┌──

(** * blart: a file watcher that signals and supervises a child process

    A shallow embedding of [main.go].  After start-up the program is five
    goroutines around one child process: [main] (blocked on [<-done]), the
    goroutine that calls [cmd.Wait()] and then sends on [done], the watcher
    loop that calls [cond.Broadcast()], the dispatcher started by
    [signalDebounce], and the signal relay with its two-stage shutdown.

    Each goroutine is a program counter; one scheduler action runs one
    statement of one goroutine, or is a move of the environment (a clock
    tick, an OS signal, the child exiting).  A schedule is a list of
    actions; [run] returns [None] when the schedule asks for an action that
    the code cannot take at that point (a blocked receive, a timer that has
    not expired).  Properties are stated for all schedules.

    - [Debounce]: the dispatcher goroutine, the condition variable and the
      clock.
    - [Watch]: the body of the watcher loop, as the effects of one
      iteration.
    - [Supervisor]: [main], the [cmd.Wait] goroutine, the relay, the
      channels [c] and [done], the child and the clock.
    - [Startup]: [signalByName], [usageAndExit] and [main] up to the point
      where the goroutines start.

    The dispatcher and the relay share nothing but the process handle, on
    which both only call [Signal]; they are modelled apart. *)

From stdpp Require Import base option list strings gmap.
From Stdlib Require Import ZArith Lia Ascii.

Open Scope nat_scope.

#[local] Set Warnings "-clear-no-such-hyp".

(** ** Signals *)

(** The values of [os.Signal] that the program names: the keys of the
    [signals] tables of the repository, [os.Interrupt] being [SIGINT] and
    [os.Kill] being [SIGKILL]. *)
Inductive Signal : Type :=
  | SIGABRT | SIGALRM | SIGBUS | SIGCHLD | SIGCONT | SIGEMT | SIGFPE | SIGHUP
  | SIGILL | SIGINFO | SIGINT | SIGIO | SIGIOT | SIGKILL | SIGPIPE | SIGPROF
  | SIGQUIT | SIGSEGV | SIGSTOP | SIGSYS | SIGTERM | SIGTRAP | SIGTSTP
  | SIGTTIN | SIGTTOU | SIGURG | SIGUSR1 | SIGUSR2 | SIGVTALRM | SIGWINCH
  | SIGXCPU | SIGXFSZ.
(** ** What POSIX says about the answers *)

Definition answer_ok (c : call) : ans c -> Prop :=
  match c return ans c -> Prop with
  | Read _ n | Recv _ n => fun a =>
      match a with
      | Ok bs => Z.of_nat (length bs) <= Z.max 0 n /\ Forall is_byte bs
      | Err _ => True
      end
  | Readlink _ n => fun a =>
      match a with
      | Ok bs => Z.of_nat (length bs) <= Z.max 0 n
      | Err _ => True
      end
  | Write _ bs => fun a =>
      match a with
      | Ok r => 0 <= r <= Z.of_nat (length bs)
      | Err _ => True
      end
  | Open _ _ _ | Creat _ _ | Accept _ | Socket | Opendir _
  | Loopback_client _ | Network_client _ _ | Network_client_timeout _ _ _ | Local_client _ _
  | Loopback_server _ | Inaddr_any_server _ | Local_server _ _ => fun a =>
      match a with
      | Ok r => 0 <= r
      | Err _ => True
      end
  | Select n rf wf ef => fun a =>
      match a with
      | Ok (k, (r, w, x)) =>
          r ⊆ rf /\ w ⊆ wf /\ x ⊆ ef /\ (forall fd, fd ∈ r ∪ w ∪ x -> 0 <= fd < n) /\
          k = Z.of_nat (size r + size w + size x)
      | Err _ => True
      end
  | Socketpair | Pipe => fun a =>
      match a with
      | Ok (r, s) => 0 <= r /\ 0 <= s
      | Err _ => True
      end
  | Readdir _ => fun a =>
      match a with
      | Ok (Some name) => Z.of_nat (length name) <= NAME_MAX
      | _ => True
      end
  | Fgets _ n => fun a =>
      match a with
      | Ok (Some line) => Z.of_nat (length line) < n /\ Forall is_byte line
      | _ => True
      end
  | Fread _ n => fun a =>
      match a with
      | Ok (Some bs) => Z.of_nat (length bs) = n /\ Forall is_byte bs
      | _ => True
      end
  | _ => fun _ => True
  end.

Definition posix (e : env) : Prop := forall h c, answer_ok c (e h c).

(** ** Reading a history *)

(** The bytes a descriptor delivered. *)
Definition ev_read (fd : Z) (e : event) : bytes :=
  match e with
  | existT (Read fd' _) (Ok bs) => if fd' =? fd then bs else []
  | _ => []
  end.

Definition read_from (fd : Z) (h : list event) : bytes := h ≫= ev_read fd.

(** The bytes a descriptor accepted. *)
Definition ev_written (fd : Z) (e : event) : bytes :=
  match e with
  | existT (Write fd' bs) (Ok r) => if fd' =? fd then take (Z.to_nat r) bs else []
  | _ => []
  end.

Definition written_to (fd : Z) (h : list event) : bytes := h ≫= ev_written fd.

(** The calls made between two points of a run. *)
Definition calls_since (w w' : world) : list event := drop (length (w_hist w)) (w_hist w').

(** The answer of a call that has nothing to report. *)
Definition ok_default (c : call) : ans c :=
  match c return ans c with
  | Read _ _ | Recv _ _ | Property_get _ | Readlink _ _ | Findnext _ | Ptsname _ | Getcwd _
  | Gethostname _ | Getlogin _ | Usb_control _ _ _ _ => Ok []
  | Write _ bs => Ok (Z.of_nat (length bs))
  | Sendmsg _ _ | Open _ _ _ | Opendir _ | Getfl _ | Fionread _
  | Socket | Accept _ | Fork | Fopen _ | Control_socket _ | Getuid
  | Loopback_client _ | Network_client _ _ | Network_client_timeout _ _ _ | Local_client _ _
  | Loopback_server _ | Inaddr_any_server _ | Local_server _ _ | Creat _ _ | Getpid
  | Fopen_write _ => Ok 3
  | Lseek _ _ _ | Property_set _ _ | Umask _ | Is_selinux_enabled => Ok 0
  | Wait_status pid => Ok (pid, 0)
  | Reap_urb _ => Ok (false, (0, []))
  | Fstat _ => Ok (0, (0, 0))
  | Findfirst _ => Ok (3, [46])
  | Lstat _ | Stat _ => Ok {| st_mode := 0; st_size := 0; st_mtime := 0 |}
  | Readdir _ | Fgets _ _ | Fread _ _ | Getenv _ => Ok None
  | Select _ _ _ _ => Ok (0, (∅, ∅, ∅))
  | Socketpair | Pipe => Ok (3, 4)
  | _ => Ok tt
  end.

(** A concrete environment: every descriptor delivers [stream fd], every write
    is accepted in full, every other call succeeds. *)
Definition stream_env (stream : Z -> bytes) : env := fun h c =>
  match c return ans c with
  | Read fd n => Ok (take (Z.to_nat n) (drop (length (read_from fd h)) (stream fd)))
  | c => ok_default c
  end.

(** Another: everything watched for reading is ready, and every other call
    succeeds. *)
Definition ready_env : env := fun h c =>
  match c return ans c with
  | Select n r _ _ =>
      let r' := filter (fun fd => 0 <= fd < n) r in Ok (Z.of_nat (size r'), (r', ∅, ∅))
  | c => ok_default c
  end.

Arguments read_from : simpl never.
Arguments written_to : simpl never.

(** [steps w new w']: from [w], the calls [new] were made and led to [w']. *)
Record steps (w : world) (new : list event) (w' : world) : Prop := {
  steps_env : w_env w' = w_env w;
  steps_hist : w_hist w' = w_hist w ++ new;
  steps_budget : w_budget w = (length new + w_budget w')%nat;
}.

(** ** Lemmas *)

Lemma steps_refl w : steps w [] w.
Proof. split; [done| |done]. by rewrite app_nil_r. Qed.

Lemma steps_trans w1 n1 w2 n2 w3 : steps w1 n1 w2 -> steps w2 n2 w3 -> steps w1 (n1 ++ n2) w3.
Proof.
  intros [E1 H1 B1] [E2 H2 B2]. split.
  - congruence.
  - by rewrite H2, H1, app_assoc.
  - rewrite length_app. lia.
Qed.

Lemma steps_budget_lt w new w' : steps w new w' -> new <> [] -> (budget w' < budget w)%nat.
Proof. intros [_ _ B] Hn. unfold budget, Budget_world. destruct new; [done|]. simpl in B. lia. Qed.

Lemma steps_nil_inv w w' : steps w [] w' -> w_hist w' = w_hist w.
Proof. intros [_ H _]. by rewrite app_nil_r in H. Qed.

Lemma read_from_cons fd e h : read_from fd (e :: h) = ev_read fd e ++ read_from fd h.
Proof. done. Qed.

Lemma written_to_cons fd e h : written_to fd (e :: h) = ev_written fd e ++ written_to fd h.
Proof. done. Qed.

Lemma read_from_app fd h1 h2 : read_from fd (h1 ++ h2) = read_from fd h1 ++ read_from fd h2.
Proof. apply bind_app. Qed.

Lemma written_to_app fd h1 h2 : written_to fd (h1 ++ h2) = written_to fd h1 ++ written_to fd h2.
Proof. apply bind_app. Qed.

#[export] Hint Rewrite read_from_app written_to_app : adb_simpl.
#[export] Hint Resolve steps_refl : adb.

(** One call: the answer is the environment's, and it is recorded. *)
Lemma wp_syscall c Q (X : stop -> world -> Prop) w :
  (forall w', let a := w_env w (w_hist w) c in
     steps w [ev c a] w' -> w_errno w' = errno_after a (w_errno w) -> Q a w') ->
  X Blocked w ->
  wp (syscall c) Q X w.
Proof.
  intros HQ HX. unfold wp, syscall. destruct (w_budget w) as [|n] eqn:E; [done|].
  apply HQ; [|done]. by split.
Qed.

Lemma steps_calls_since w new w' : steps w new w' -> calls_since w w' = new.
Proof. intros [_ H _]. unfold calls_since. rewrite H. apply drop_app_length. Qed.

Lemma stream_env_posix stream : (forall fd, Forall is_byte (stream fd)) -> posix (stream_env stream).
Proof.
  intros Hs h c. destruct c; simpl; try lia; try done.
  - rewrite length_take. split; [lia|by apply Forall_take, Forall_drop].
  - split; [lia|constructor].
Qed.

└──

## Task item
Restate word for word only the lines running from the beginning of the data to the line holding "loop that calls", both included.

## Answer for the task
(** * blart: a file watcher that signals and supervises a child process

    A shallow embedding of [main.go].  After start-up the program is five
    goroutines around one child process: [main] (blocked on [<-done]), the
    goroutine that calls [cmd.Wait()] and then sends on [done], the watcher
    loop that calls [cond.Broadcast()], the dispatcher started by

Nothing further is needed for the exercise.